89Toute la difficulté de ce dernier exemple est dans ces trois mots : pour l’élève dissipé. Il faut placer la virgule après ces mots, parce qu’ils forment aussi comme les précédents, une phrase complète, et qu’il n’y a aucun lien grammatical ou de syntaxe entre ces mots et la proposition suivante. C’est comme si nous disions : « Je réserve une récompense pour l’élève attentif », « Je n’en réserve pas pour l’élève dissipé », « Je ne donnerai rien à l’élève dissipé. »
90N’oublions pas que la ponctuation a égard surtout à la constitution grammaticale de la phrase composée, plutôt qu’à sa constitution logique ; qu’indiquer les repos est pour elle une fonction très secondaire, parce que le repos se trouve naturellement où se termine chaque membre de la période ; et qu’indiquer la terminaison de chacun d’eux, c’est en même temps désigner les repos.
91Nous trouverions, sans doute, à multiplier sur l’emploi de la virgule, et les règles et les exemples ; mais nos observations générales donneront lieu à d’autres observations sur tous les cas particuliers.
92En voilà assez, sans doute, sur la virgule.
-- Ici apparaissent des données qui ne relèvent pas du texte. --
(** An operation that changes the table. *)
Lemma handled_table (op : GoM ctx (Z * error)) m' code :
  op c = (Ret (code, nil_err), set_subinfo m' c) → table_wf m' → described m' →
  handled c ((r ← op; mret (WriteHeader r.1 (Header_Set content_type json_utf8 w))) c)
    m' sv (Some code).
Proof.
  intros Hrun ? ?. rewrite (bind_ret _ _ _ _ _ Hrun). eexists _, _.
  split; [done|]. split; [by apply eaa_inv_table|]. split; [done|]. split; [done|].
  intros k [= <-]. by apply status_WriteHeader_new.
Qed.

Lemma bad_body : status_of (WriteHeader 500 (Header_Set content_type json_utf8 w)) = 500.
Proof. by apply status_WriteHeader_new. Qed.

Lemma RegisterApplication_run name b :
  handled c (RegisterApplication name b w c) m (services_spec name (EaaRegister b) sv)
    (status_spec name (EaaRegister b) sv).
Proof.
  unfold RegisterApplication, with_body.
  destruct b as [| |serv]; [apply handled_same; simpl; intros ? [= <-]; apply bad_body..|].
  unfold addService. go_unfold. rewrite Hsv. simpl.
  destruct (CommonNameStringToURN name) as [u [e|]]; simpl.
  - apply handled_same. intros ? [= <-]. apply bad_body.
  - eexists _, _. split; [done|]. split; [by apply eaa_inv_services|].
    split_and!; [done..|]. intros ? [= <-]. by apply status_WriteHeader_new.
Qed.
93Nous n’oublierons pas qu’elle n’indique qu’un repos passager entre des sujets ou des objets de la même action ; qu’elle ne sert qu’à circonscrire, au milieu d’une phrase principale, une phrase incidente explicative ; ou à marquer le repos qui doit être observé entre une proposition et un de ses compléments éloignés ; ou même à séparer de la proposition un de ses compléments les plus prochains, quand d’ailleurs la proposition renferme un sujet, une action et un objet d’action, comme dans l’exemple suivant :
94Exemple
95« Un propriétaire cueille des légumes, dans son jardin. »
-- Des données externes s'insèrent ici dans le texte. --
(* ===== verification/Json.v ===== *)
(** * [encoding/json]

    The rows of the controller's tables are JSON documents.  A document is a
    value of [json]; [Json] says how a Go type is written by [json.Marshal] and
    read by [json.Unmarshal] into a fresh value: unknown members are ignored,
    missing members and [null] leave the zero value, a member of another kind
    is an error.  Only documents that the services write themselves are read
    back this way, so numbers fit the integer types they are read into.  A nil
    slice and an empty one are the same list, except where the sources tell
    them apart, where the type is [option (list A)]. *)

From S2P Require Import Prelude.
From stdpp Require Import prelude strings list.
From Stdlib Require Import ZArith.

Local Open Scope Z_scope.

Inductive json :=
| JNull
| JStr (s : string)
| JBool (b : bool)
| JNum (z : Z)
| JArr (l : list json)
| JObj (members : list (string * json)).

(** The member of an object. *)
Fixpoint member (k : string) (ms : list (string * json)) : option json :=
  match ms with
  | [] => None
  | (k', j) :: ms' => if bool_decide (k = k') then Some j else member k ms'
  end.

Class Json (A : Type) := {
  to_json : A → json;
  of_json : json → option A;
  zero_value : A;
}.

(** What is written is read back, and a value is not written as [null]. *)
Class JsonOk (A : Type) `{Json A} := of_to_json : ∀ a : A, of_json (to_json a) = Some a.
Class JsonNN (A : Type) `{Json A} := to_json_nonnull : ∀ a : A, to_json a ≠ JNull.

(** Reads a member of an object. *)
Definition field `{Json A} (ms : list (string * json)) (k : string) : option A :=
  match member k ms with
  | None => Some zero_value
  | Some j => of_json j
  end.

(** Reads an object; [null] leaves the zero value. *)
Definition of_object {A} (zv : A) (f : list (string * json) → option A) (j : json)
    : option A :=
  match j with
  | JNull => Some zv
  | JObj ms => f ms
  | _ => None
  end.

#[export] Instance Json_string : Json string := {|
  to_json := JStr;
  of_json := λ j, match j with JNull => Some "" | JStr s => Some s | _ => None end;
  zero_value := "";
|}.

#[export] Instance Json_Z : Json Z := {|
  to_json := JNum;
  of_json := λ j, match j with JNull => Some 0 | JNum z => Some z | _ => None end;
  zero_value := 0;
|}.

#[export] Instance Json_list `{Json A} : Json (list A) := {|
  to_json := λ l, JArr (to_json <$> l);
  of_json := λ j, match j with
                  | JNull => Some []
                  | JArr l => mapM of_json l
                  | _ => None
                  end;
  zero_value := [];
|}.

(** A pointer, or a slice that may be nil. *)
#[export] Instance Json_option `{Json A} : Json (option A) := {|
  to_json := λ o, match o with None => JNull | Some a => to_json a end;
  of_json := λ j, match j with JNull => Some None | _ => Some <$> of_json j end;
  zero_value := None;
|}.

#[export] Instance JsonOk_string : JsonOk string.
Proof. by intros s. Qed.
#[export] Instance JsonNN_string : JsonNN string.
Proof. by intros s. Qed.
#[export] Instance JsonOk_Z : JsonOk Z.
Proof. by intros s. Qed.
#[export] Instance JsonNN_Z : JsonNN Z.
Proof. by intros s. Qed.

#[export] Instance JsonOk_list `{JsonOk A} : JsonOk (list A).
Proof.
  intros l. simpl. induction l as [|a l IH]; [done|].
  rewrite fmap_cons. cbn [mapM]. rewrite of_to_json. simpl. by rewrite IH.
Qed.
#[export] Instance JsonNN_list `{Json A} : JsonNN (list A).
Proof. by intros l. Qed.

#[export] Instance JsonOk_option `{Json A, !JsonOk A, !JsonNN A} : JsonOk (option A).
Proof.
  intros [a|]; [|done]. simpl. pose proof (to_json_nonnull a) as Hn.
  pose proof (of_to_json a) as Ho. destruct (to_json a); simpl; by rewrite ?Ho.
Qed.

(** A member that is left out when it is empty ([omitempty]). *)
Definition omitempty `{Json A} (k : string) (l : list A) : list (string * json) :=
  match l with [] => [] | _ => [(k, to_json l)] end.

(** ** Reading members *)
Lemma field_hit `{JsonOk A} k (a : A) ms : field ((k, to_json a) :: ms) k = Some a.
Proof. unfold field. simpl. rewrite bool_decide_eq_true_2 by done. apply of_to_json. Qed.

Lemma field_skip `{Json A} k k' j ms :
  k ≠ k' → field (A:=A) ((k', j) :: ms) k = field ms k.
Proof. intros. unfold field. simpl. by rewrite bool_decide_eq_false_2. Qed.

Lemma field_omitempty_hit `{JsonOk A} k (l : list A) : field (omitempty k l) k = Some l.
Proof. destruct l as [|a l]; [done|]. exact (field_hit k (a :: l) []). Qed.

Lemma field_omitempty_skip `{Json A, Json B} k k' (l : list B) ms :
  k ≠ k' → field (A:=A) (omitempty k' l ++ ms) k = field ms k.
Proof. intros. destruct l as [|b l]; [done|]. by apply field_skip. Qed.

Lemma field_omitempty_app `{JsonOk A} k (l : list A) ms :
  member k ms = None → field (omitempty k l ++ ms) k = Some l.
Proof.
  intros Hm. destruct l as [|a l]; [unfold field; simpl; by rewrite Hm|].
  exact (field_hit k (a :: l) ms).
Qed.

Lemma member_omitempty `{Json B} k k' (l : list B) :
  k ≠ k' → member k (omitempty k' l) = None.
Proof. intros. destruct l as [|b l]; [done|]. simpl. by rewrite bool_decide_eq_false_2. Qed.

(** A text or a number that is left out when it is zero. *)
Definition omit_zero {A} `{Json A, EqDecision A} (k : string) (a : A)
    : list (string * json) :=
  if decide (a = zero_value) then [] else [(k, to_json a)].

Lemma field_omit_zero `{JsonOk A, EqDecision A} k (a : A) ms :
  member k ms = None → field (omit_zero k a ++ ms) k = Some a.
Proof.
  intros Hm. unfold omit_zero. case_decide as Ha; subst.
  - unfold field. simpl. by rewrite Hm.
  - apply field_hit.
Qed.

Lemma field_omit_zero_skip `{Json A, Json B, EqDecision B} k k' (b : B) ms :
  k ≠ k' → field (A:=A) (omit_zero k' b ++ ms) k = field ms k.
Proof. intros. unfold omit_zero. case_decide; [done|]. by apply field_skip. Qed.

Lemma member_omit_zero `{Json B, EqDecision B} k k' (b : B) ms :
  k ≠ k' → member k ms = None → member k (omit_zero k' b ++ ms) = None.
Proof.
  intros. unfold omit_zero. case_decide; [done|]. simpl. by rewrite bool_decide_eq_false_2.
Qed.

Lemma member_skip k k' j ms : k ≠ k' → member k ((k', j) :: ms) = member k ms.
Proof. intros. simpl. by rewrite bool_decide_eq_false_2. Qed.

(** Proves that a structure with the encoding [inst] is read back. *)
Ltac json_read inst :=
  unfold inst;
  cbn [to_json of_json of_object app];
  repeat (first [rewrite field_hit | rewrite field_skip by done
                | rewrite field_omitempty_hit
                | rewrite field_omitempty_skip by done
                | rewrite field_omitempty_app by (by apply member_omitempty) ]; cbn [mbind option_bind]);
  try reflexivity.

Ltac json_ok inst := let r := fresh in intros r; destruct r; json_read inst.

(** Proves that a structure is written as an object. *)
Ltac json_nn := by intros [].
96On peut très bien employer la virgule entre le premier complément légumes, et le second complément dans son jardin ; et la raison en est simple : c’est que l’action se trouve complète, et par conséquent la proposition se trouve terminée aussitôt que le sujet est suivi d’une action, et que l’action a après elle un objet sur lequel elle porte son influence. Alors le second complément est une sorte de proposition qu’on peut tellement détacher de la proposition principale qu’on peut, à volonté, transposer ce complément où l’on veut ; donc on peut, et on doit séparer le complément du reste de la proposition, par une virgule, comme dans l’exemple suivant.
97Exemple
98« Un propriétaire cueille des légumes, dans son jardin. »
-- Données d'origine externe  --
Definition nef_of_af_WebsockNotifConfig (x : AfModel.WebsockNotifConfig)
    : NefModel.WebsockNotifConfig :=
  NefModel.mkWebsockNotifConfig (AfModel.wnc_WebsocketURI x)
  (AfModel.wnc_RequestWebsocketURI x).
Definition nef_of_af_WebsockNotifConfig_ok (x : AfModel.WebsockNotifConfig) : bool :=
  true.
#[export] Program Instance Wire_nef_of_af_WebsockNotifConfig 
    : Wire AfModel.WebsockNotifConfig NefModel.WebsockNotifConfig := {|
  wire_ok := nef_of_af_WebsockNotifConfig_ok;
  wire := nef_of_af_WebsockNotifConfig;
|}.
Next Obligation. json_wire nef_of_af_WebsockNotifConfig_ok nef_of_af_WebsockNotifConfig Json_WebsockNotifConfig Json_nef_WebsockNotifConfig. Qed.
Next Obligation. done. Qed.
#[export] Instance WireAlways_nef_of_af_WebsockNotifConfig 
  : WireAlways AfModel.WebsockNotifConfig NefModel.WebsockNotifConfig.
Proof. intros x Hok. by apply wire_read. Qed.

Definition nef_of_af_Snssai (x : AfModel.SNSSAI)
    : NefModel.Snssai :=
  NefModel.mkSnssai (AfModel.sn_SST x) (AfModel.sn_SD x).
Definition nef_of_af_Snssai_ok (x : AfModel.SNSSAI) : bool :=
  in_range 0 uint8_max (AfModel.sn_SST x).
#[export] Program Instance Wire_nef_of_af_Snssai 
    : Wire AfModel.SNSSAI NefModel.Snssai := {|
  wire_ok := nef_of_af_Snssai_ok;
  wire := nef_of_af_Snssai;
|}.
Next Obligation. json_wire nef_of_af_Snssai_ok nef_of_af_Snssai Json_SNSSAI Json_nef_Snssai. Qed.
Next Obligation. done. Qed.
#[export] Instance WireAlways_nef_of_af_Snssai 
  : WireAlways AfModel.SNSSAI NefModel.Snssai.
Proof. intros x Hok. by apply wire_read. Qed.

Definition nef_of_af_RouteInformation (x : AfModel.RouteInformation)
    : NefModel.RouteInformation :=
  NefModel.mkRouteInformation (AfModel.rinf_IPv4Addr x) (AfModel.rinf_IPv6Addr x)
  (AfModel.rinf_PortNumber x).
Definition nef_of_af_RouteInformation_ok (x : AfModel.RouteInformation) : bool :=
  in_range 0 uint32_max (AfModel.rinf_PortNumber x).
#[export] Program Instance Wire_nef_of_af_RouteInformation 
    : Wire AfModel.RouteInformation NefModel.RouteInformation := {|
  wire_ok := nef_of_af_RouteInformation_ok;
  wire := nef_of_af_RouteInformation;
|}.
Next Obligation. json_wire nef_of_af_RouteInformation_ok nef_of_af_RouteInformation Json_RouteInformation Json_nef_RouteInformation. Qed.
Next Obligation. done. Qed.
#[export] Instance WireAlways_nef_of_af_RouteInformation 
  : WireAlways AfModel.RouteInformation NefModel.RouteInformation.
Proof. intros x Hok. by apply wire_read. Qed.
99Et cela parce qu’on peut faire les transpositions suivantes : « Dans son jardin, un propriétaire cueille des légumes », « Un propriétaire, dans son jardin, cueille des légumes », « Un propriétaire cueille, dans son jardin, des légumes. »
100Mais à la suite de la virgule, se présente le point par lequel peut-être il eût fallu commencer ; car on pourrait absolument se passer de celle-là ; mais on ne peut exprimer la plus simple pensée, sans employer le point. On peut se méprendre sur l’emploi de la virgule ; on ne peut jamais se tromper sur l’usage du point. Le point est le signe le plus fort de la ponctuation : il termine le sens de toutes les propositions. On le met à la fin de toutes les phrases qui n’ont aucun rapport grammatical entre elles. On rencontre le point partout, bien plus souvent que la virgule. Les gens les moins instruits l’emploient, à propos, comme les plus instruits ; surtout ceux qui, n’ayant aucune connaissance de la période, ne s’expriment qu’en phrases simples ou, tout au plus, en phrases composées ou en périodes à deux membres.
101C’est en faveur de ces derniers que nous intervertissons un peu l’ordre des matières dans cet essai sur la ponctuation. La virgule et le point étant les seuls signes dont fassent usage, pendant toute leur vie, le commun des hommes, nous avons cru devoir commencer par ces deux signes.
102Le point sert à marquer les sens indépendants et absolus. Que la proposition soit plus ou moins courte, quand elle est terminée, c’est-à-dire quand tous les compléments sont exprimés, le point est là pour l’indiquer, et avertir qu’on doit se reposer, dans la lecture, en cet endroit. Nous n’en donnerons point d’exemple. On en trouve partout ; et d’ailleurs la règle en est si simple, si claire, si facile à comprendre, que ce serait l’obscurcir que de vouloir lui donner plus de clarté.
103Outre le point simple et ordinaire, il y a encore dans la ponctuation deux autres points ; l’interrogatif et l’exclamatif. La seule énonciation de la qualité de ces points est une définition ; et il ne reste plus rien à en dire quand on les a nommés.
104Il est tout simple que le point interrogatif soit placé à la fin d’une proposition qui sert à interroger, quelle que soit la forme de cette proposition. Voici la forme de ce point : ( ?).
105Exemple
Ne m’as-tu point flatté d’une fausse espérance ?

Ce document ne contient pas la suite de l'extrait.